To help grow innovative companies in the grocery industry, Albertsons Companies has linked up with Greycroft to create an investment fund. The fund, which could be up to $50 million, is part of Albertsons’ strategy to work with emerging grocery technologies, Chain Store Age reported
“Albertsons Companies is committed to meeting customers wherever and however they like to shop, and part of that is being at the forefront of the tremendous innovation our industry has seen over the last five years,” Albertsons’ chief marketing and merchandising officer, Shane Sampson, said in an announcement. “As we saw with our recent acquisition of Plated, Albertsons Companies has the capital, scale, and expertise to power future growth of the most promising emerging businesses and technologies across the food and grocery space.”
Ian Sigalow, co-founder and partner of Greycroft, said in the announcement that eCommerce companies look to bring in a brick-and-mortar strategy as they grow. As a result, Sigalow said the firm’s partnership with Albertsons “will enable our companies to tap into [Albertsons’] 34 million weekly customers, across a wide range of industries including consumer products, healthcare, wellness, pharmaceuticals and grocery.”
The news comes after Albertsons’ 2017 announcement that it was buying meal-kit company Plated.
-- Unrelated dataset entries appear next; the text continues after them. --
(* ===== verification/TestAtomics.v ===== *)
(** The programs of the test suite on atomic operations: [teshsuite/_pt2pt_atomic],
    [_pt2pt_fetch_atomic] and [_pt2pt_l2p]. *)
From ITree Require Import ITree.
From S2P Require Import Prelude Portals Client TestLib.
Import Client.Call.

(** @src/teshsuite/_pt2pt_fetch_atomic/pt2pt_fetch_atomic.cpp:25-27 INT64T_ME, LONG_DOUBLE_ME, SWAP_ME *)
Definition INT64T_ME : Z := 1.
Definition LONG_DOUBLE_ME : Z := 2.
Definition SWAP_ME : Z := 3.

Definition matching_physical : Z := Z.lor PTL_NI_MATCHING PTL_NI_PHYSICAL.
Definition put_and_get : Z := Z.lor PTL_ME_OP_PUT PTL_ME_OP_GET.

(** ** PtlAtomic *)

Module Atomic.
(** One operation, on [size] bytes at [p]. *)
(** @src/teshsuite/_pt2pt_atomic/pt2pt_atomic.cpp:57-73 a request of client *)
Definition request (nih eqh : handle) (peer : ptl_process) (p size match_bits hdr : Z)
    (op : ptl_op) (type : ptl_datatype) (delay : bool) : Program unit :=
  '(_, mdh) ← do (PtlMDBind nih (md_of p size eqh PTL_MD_EVENT_SEND_DISABLE));
  _ ← (if delay then _ ← do (sleep 1); mret tt else mret tt);
  _ ← do (PtlAtomic mdh 0 size PTL_ACK_REQ peer 0 match_bits 0 nullptr hdr op type);
  _ ← wait_event eqh;
  _ ← do (PtlMDRelease mdh);
  do (free p).

(** @src/teshsuite/_pt2pt_atomic/pt2pt_atomic.cpp:33-103 client *)
Definition client (target : string) : Program Z :=
  target_nid ← atoi target;
  '(nih, eqh) ← open_portals matching_physical 123;
  let peer := mk_process target_nid 123 in
  (* INT64 *)
  i64 ← new_int64 2;
  _ ← request nih eqh peer i64 sizeof_int64 INT64T_ME 1337 PTL_SUM PTL_INT64_T true;
  (* LONG_DOUBLE *)
  ld ← new_long_double 3;
  _ ← request nih eqh peer ld sizeof_long_double LONG_DOUBLE_ME 7331 PTL_PROD PTL_LONG_DOUBLE false;
  client_end nih eqh.

(** @src/teshsuite/_pt2pt_atomic/pt2pt_atomic.cpp:105-226 server *)
Definition server : Program Z :=
  _ ← do PtlInit;
  '(_, nih, _) ← do (PtlNIInit PTL_IFACE_DEFAULT matching_physical 123 None);
  '(_, eqh) ← do PtlEQAlloc;
  '(_, pte) ← do (PtlPTAlloc nih 0 eqh 0);
  (* INT64 *)
  i64 ← new_int64 40;
  meh_i64 ← do (malloc sizeof_pointer);
  _ ← append_me nih pte (me_of i64 sizeof_int64 INT64T_ME put_and_get) PTL_PRIORITY_LIST
        meh_i64 meh_i64;
  _ ← wait_event eqh;
  (* LONG DOUBLE *)
  ld ← new_long_double 23;
  meh_ld ← do (malloc sizeof_pointer);
  _ ← append_me nih pte (me_of ld sizeof_long_double LONG_DOUBLE_ME put_and_get)
        PTL_PRIORITY_LIST meh_ld meh_ld;
  ev ← wait_event eqh;
  _ ← expect ev PTL_EVENT_LINK "LINK";
  (* Wait for requests *)
  ev ← poll_event eqh;
  _ ← expect ev PTL_EVENT_ATOMIC "ATOMIC";
  v ← load_int64 i64;
  _ ← printf ("INT64 : " ++ Client.ld v ++ newline);
  hdr ← do (determinate (ev_hdr_data ev));
  _ ← printf ("HDR data : " ++ lu hdr ++ newline);
  h ← load_handle meh_i64;
  _ ← do (PtlMEUnlink h);
  _ ← do (free i64);
  _ ← do (free meh_i64);
  (* LONG DOUBLE *)
  ev ← poll_event eqh;
  _ ← expect ev PTL_EVENT_ATOMIC "ATOMIC";
  v ← load_long_double ld;
  _ ← printf ("LONG DOUBLE : " ++ Lf v ++ newline);
  hdr ← do (determinate (ev_hdr_data ev));
  _ ← printf ("HDR data : " ++ lu hdr ++ newline);
  h ← load_handle meh_ld;
  _ ← do (PtlMEUnlink h);
  _ ← do (free ld);
  _ ← do (free meh_ld);
  server_end_exit nih pte eqh.

(** @src/teshsuite/_pt2pt_atomic/pt2pt_atomic.cpp:228-232 main *)
Definition main : list string -> Program Z := client_or_server client server.
End Atomic.

(** ** PtlFetchAtomic and PtlSwap *)

Module FetchAtomic.
(** The two buffers of a request, and what the client does around it. *)
(** @src/teshsuite/_pt2pt_fetch_atomic/pt2pt_fetch_atomic.cpp:138-166 a request of client *)
Definition request (nih eqh : handle) (put get size : Z) (delay : bool)
    (operation : handle -> handle -> call Z) (result : Program unit) : Program unit :=
  '(_, mdh_put) ← do (PtlMDBind nih (md_of put size eqh PTL_MD_EVENT_SEND_DISABLE));
  '(_, mdh_get) ← do (PtlMDBind nih (md_of get size eqh PTL_MD_EVENT_SEND_DISABLE));
  _ ← (if delay then _ ← do (sleep 1); mret tt else mret tt);
  _ ← do (operation mdh_get mdh_put);
  _ ← wait_event eqh;
  _ ← do (PtlMDRelease mdh_put);
  _ ← do (PtlMDRelease mdh_get);
  _ ← do s4bxi_barrier;
  _ ← result;
  _ ← do (free put);
  do (free get).

(** @src/teshsuite/_pt2pt_fetch_atomic/pt2pt_fetch_atomic.cpp:34-174 client *)
Definition client (target : string) : Program Z :=
  target_nid ← atoi target;
  '(nih, eqh) ← open_portals matching_physical 123;
  let peer := mk_process target_nid 123 in
  (* INT64 *)
  i64_put ← new_int64 2;
  i64_get ← new_int64 666;
  _ ← request nih eqh i64_put i64_get sizeof_int64 true
        (fun mdh_get mdh_put =>
           PtlFetchAtomic mdh_get 0 mdh_put 0 sizeof_int64 peer 0 INT64T_ME 0 nullptr 1337
             PTL_SUM PTL_INT64_T)
        (v ← load_int64 i64_get; printf ("Initial INT64 : " ++ ld v ++ newline));
  (* LONG_DOUBLE *)
  ld_put ← new_long_double 3;
  ld_get ← new_long_double 666;
  _ ← request nih eqh ld_put ld_get sizeof_long_double false
        (fun mdh_get mdh_put =>
           PtlFetchAtomic mdh_get 0 mdh_put 0 sizeof_long_double peer 0 LONG_DOUBLE_ME 0 nullptr
             7331 PTL_PROD PTL_LONG_DOUBLE)
        (v ← load_long_double ld_get; printf ("Initial LONG DOUBLE : " ++ Lf v ++ newline));
  (* SWAP *)
  swap_put ← new_long_double 42;
  swap_get ← new_long_double 666;
  _ ← request nih eqh swap_put swap_get sizeof_long_double false
        (fun mdh_get mdh_put =>
           PtlSwap mdh_get 0 mdh_put 0 sizeof_long_double peer 0 SWAP_ME 0 nullptr 3333 0x42
             PTL_SWAP PTL_LONG_DOUBLE)
        (v ← load_long_double swap_get; printf ("Initial SWAP : " ++ Lf v ++ newline));
  client_end nih eqh.

(** A target buffer: its entry, whose handle is in memory. *)
(** @src/teshsuite/_pt2pt_fetch_atomic/pt2pt_fetch_atomic.cpp:243-256 an entry of server *)
Definition post (nih : handle) (pte : Z) (eqh : handle) (start size match_bits : Z)
    : Program (Z * ptl_event) :=
  meh ← do (malloc sizeof_pointer);
  _ ← append_me nih pte (me_of start size match_bits put_and_get) PTL_PRIORITY_LIST meh meh;
  ev ← wait_event eqh;
  mret (meh, ev).

(** What the server does when a request has come. *)
(** @src/teshsuite/_pt2pt_fetch_atomic/pt2pt_fetch_atomic.cpp:304-322 the answer of server *)
Definition answered (eqh : handle) (text : Program string) (meh start : Z) : Program unit :=
  ev ← poll_event eqh;
  _ ← expect ev PTL_EVENT_FETCH_ATOMIC "FETCH_ATOMIC";
  t ← text;
  _ ← printf (t ++ newline);
  hdr ← do (determinate (ev_hdr_data ev));
  _ ← printf ("HDR data : " ++ lu hdr ++ newline);
  _ ← do s4bxi_barrier;
  h ← load_handle meh;
  _ ← do (PtlMEUnlink h);
  _ ← do (free start);
  do (free meh).

(** @src/teshsuite/_pt2pt_fetch_atomic/pt2pt_fetch_atomic.cpp:176-347 server *)
Definition server : Program Z :=
  _ ← do PtlInit;
  '(_, nih, _) ← do (PtlNIInit PTL_IFACE_DEFAULT matching_physical 123 None);
  '(_, eqh) ← do PtlEQAlloc;
  '(_, pte) ← do (PtlPTAlloc nih 0 eqh 0);
  (* INT64 *)
  i64 ← new_int64 40;
  '(meh_i64, _) ← post nih pte eqh i64 sizeof_int64 INT64T_ME;
  (* LONG DOUBLE *)
  ld ← new_long_double 23;
  '(meh_ld, ev) ← post nih pte eqh ld sizeof_long_double LONG_DOUBLE_ME;
  _ ← expect ev PTL_EVENT_LINK "LINK";
  (* SWAP *)
  swap ← new_long_double 12;
  '(meh_swap, ev) ← post nih pte eqh swap sizeof_long_double SWAP_ME;
  _ ← expect ev PTL_EVENT_LINK "LINK";
  (* Wait for requests *)
  _ ← answered eqh (v ← load_int64 i64; mret ("INT64 : " ++ Client.ld v)%string) meh_i64 i64;
  _ ← answered eqh (v ← load_long_double ld; mret ("LONG DOUBLE : " ++ Lf v)%string) meh_ld ld;
  _ ← answered eqh (v ← load_long_double swap; mret ("SWAP : " ++ Lf v)%string) meh_swap swap;
  server_end_exit nih pte eqh.

(** @src/teshsuite/_pt2pt_fetch_atomic/pt2pt_fetch_atomic.cpp:349-353 main *)
Definition main : list string -> Program Z := client_or_server client server.
End FetchAtomic.

(** ** Logical addresses *)

Module L2p.
Definition matching_logical : Z := Z.lor PTL_NI_MATCHING PTL_NI_LOGICAL.

(** @src/teshsuite/_pt2pt_l2p/pt2pt_l2p.cpp:34-106 client *)
Definition client (target : string) : Program Z :=
  target_nid ← atoi target;
  '(nih, eqh) ← open_portals matching_logical 123;
  '(_, my_proc) ← do (PtlGetPhysId nih);
  let peer := mk_process target_nid 123 in
  _ ← do (PtlSetMap nih 2 [my_proc; peer]);
  (* INT64 *)
  i64_put ← new_int64 2;
  i64_get ← new_int64 666;
  '(_, mdh_put) ← do (PtlMDBind nih (md_of i64_put sizeof_int64 eqh PTL_MD_EVENT_SEND_DISABLE));
  '(_, mdh_get) ← do (PtlMDBind nih (md_of i64_get sizeof_int64 eqh PTL_MD_EVENT_SEND_DISABLE));
  _ ← do (sleep 1);
  _ ← do (PtlFetchAtomic mdh_get 0 mdh_put 0 sizeof_int64 (mk_process 1 0) 0 INT64T_ME 0 nullptr
            1337 PTL_SUM PTL_INT64_T);
  _ ← wait_event eqh;
  _ ← do (PtlMDRelease mdh_put);
  _ ← do (PtlMDRelease mdh_get);
  v ← load_int64 i64_get;
  _ ← printf ("Initial INT64 : " ++ ld v ++ newline);
  _ ← do (free i64_put);
  _ ← do (free i64_get);
  client_end nih eqh.

(** @src/teshsuite/_pt2pt_l2p/pt2pt_l2p.cpp:108-184 server *)
Definition server : Program Z :=
  _ ← do PtlInit;
  '(_, nih, _) ← do (PtlNIInit PTL_IFACE_DEFAULT matching_logical 123 None);
  '(_, eqh) ← do PtlEQAlloc;
  '(_, pte) ← do (PtlPTAlloc nih 0 eqh 0);
  i64 ← new_int64 40;
  meh_i64 ← do (malloc sizeof_pointer);
  _ ← append_me nih pte (me_of i64 sizeof_int64 INT64T_ME put_and_get) PTL_PRIORITY_LIST
        meh_i64 meh_i64;
  _ ← wait_event eqh;
  ev ← poll_event eqh;
  _ ← expect ev PTL_EVENT_FETCH_ATOMIC "FETCH_ATOMIC";
  v ← load_int64 i64;
  _ ← printf ("INT64 : " ++ ld v ++ newline);
  hdr ← do (determinate (ev_hdr_data ev));
  _ ← printf ("HDR data : " ++ lu hdr ++ newline);
  h ← load_handle meh_i64;
  _ ← do (PtlMEUnlink h);
  _ ← do (free i64);
  _ ← do (free meh_i64);
  server_end_exit nih pte eqh.

(** @src/teshsuite/_pt2pt_l2p/pt2pt_l2p.cpp:186-190 main *)
Definition main : list string -> Program Z := client_or_server client server.
End L2p.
According to CNBC, the deal was the first big strategic move in the grocery market since Amazon’s $13.7 billion deal to acquire Whole Foods Market, which sent Kroger’s stock plummeting roughly 30 percent.
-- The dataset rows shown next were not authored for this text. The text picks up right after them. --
(* ===== verification/System.v ===== *)
(** The simulator as a state machine: what an actor can do between two moments
    at which it is observed, and what holds in every world it can reach. *)
From S2P Require Import Prelude Portals World Logic Engine Queue Messages Node Counters.
From S2P Require Import Entries E2E Atomics NicActor Initiator Target MainActor FlowControl.
From S2P Require Import Progress Scenario.

(** A call of the Portals API by a process. *)
Inductive api_call :=
| CallInit
| CallNIInit (iface options pid : Z) (desired : option ptl_ni_limits)
| CallNIFini (ni : handle)
| CallSetMap (ni : handle) (size : Z) (map : list ptl_process)
| CallPTAlloc (ni : handle) (options : Z) (eq : handle) (desired : Z)
| CallPTEnable (ni : handle) (pt_index : Z)
| CallPTDisable (ni : handle) (pt_index : Z)
| CallPTFree (ni : handle) (pt_index : Z)
| CallEQAlloc
| CallEQFree (eq : handle)
| CallEQGet (eq : handle)
| CallEQWait (eq : handle)
| CallEQPoll (eqs : list handle) (timeout : Z)
| CallMDBind (ni : handle) (md : ptl_md)
| CallMDRelease (md : handle)
| CallMEAppend (ni : handle) (pt_index : Z) (me : ptl_me) (ptl_list user_ptr : Z)
| CallMEUnlink (me : handle)
| CallCTAlloc
| CallCTFree (ct : handle)
| CallCTWait (ct : handle) (test : Z)
| CallCTPoll (cts : list handle) (tests : list Z) (timeout : Z)
| CallCTSet (ct : handle) (ev : ptl_ct_event)
| CallCTInc (ct : handle) (ev : ptl_ct_event)
| CallPut (nb : bool) (md : handle) (local_offset length ack_req : Z) (target : ptl_process)
    (pt_index match_bits remote_offset user_ptr hdr : Z)
| CallGet (nb : bool) (md : handle) (local_offset length : Z) (target : ptl_process)
    (pt_index match_bits remote_offset user_ptr : Z)
| CallAtomic (md : handle) (loffs length ack_req : Z) (target : ptl_process)
    (pt_index match_bits roffs user_ptr hdr : Z) (op : ptl_op) (datatype : ptl_datatype)
| CallFetchAtomic (get_md : handle) (get_loffs : Z) (put_md : handle) (put_loffs length : Z)
    (target : ptl_process) (pt_index match_bits roffs user_ptr hdr : Z) (op : ptl_op)
    (datatype : ptl_datatype)
| CallSwap (get_md : handle) (get_loffs : Z) (put_md : handle) (put_loffs length : Z)
    (target : ptl_process) (pt_index match_bits roffs user_ptr hdr cst : Z) (op : ptl_op)
    (datatype : ptl_datatype).

(** The arguments are values of their C types, as far as it matters: a [size_t] length is not
    negative. *)
Definition call_ok (c : api_call) : Prop :=
  match c with CallMEAppend _ _ me _ _ => 0 <= me_length me | _ => True end.

Definition ignore {A} `{Env} (c : SM A) : SM unit := _ ← c; mret tt.

Section System.
Context `{E : Env}.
Commenting on the deal, Albertsons’ chairman and CEO, Bob Miller, said, “This transaction is the latest example of Albertsons meeting our customers wherever and however they like to shop.”
In all, grocery delivery startups attracted $1.4 billion in venture funding in 2016. And while just 23 percent of Americans buy groceries online, that share is expected to more than triple in under 10 years.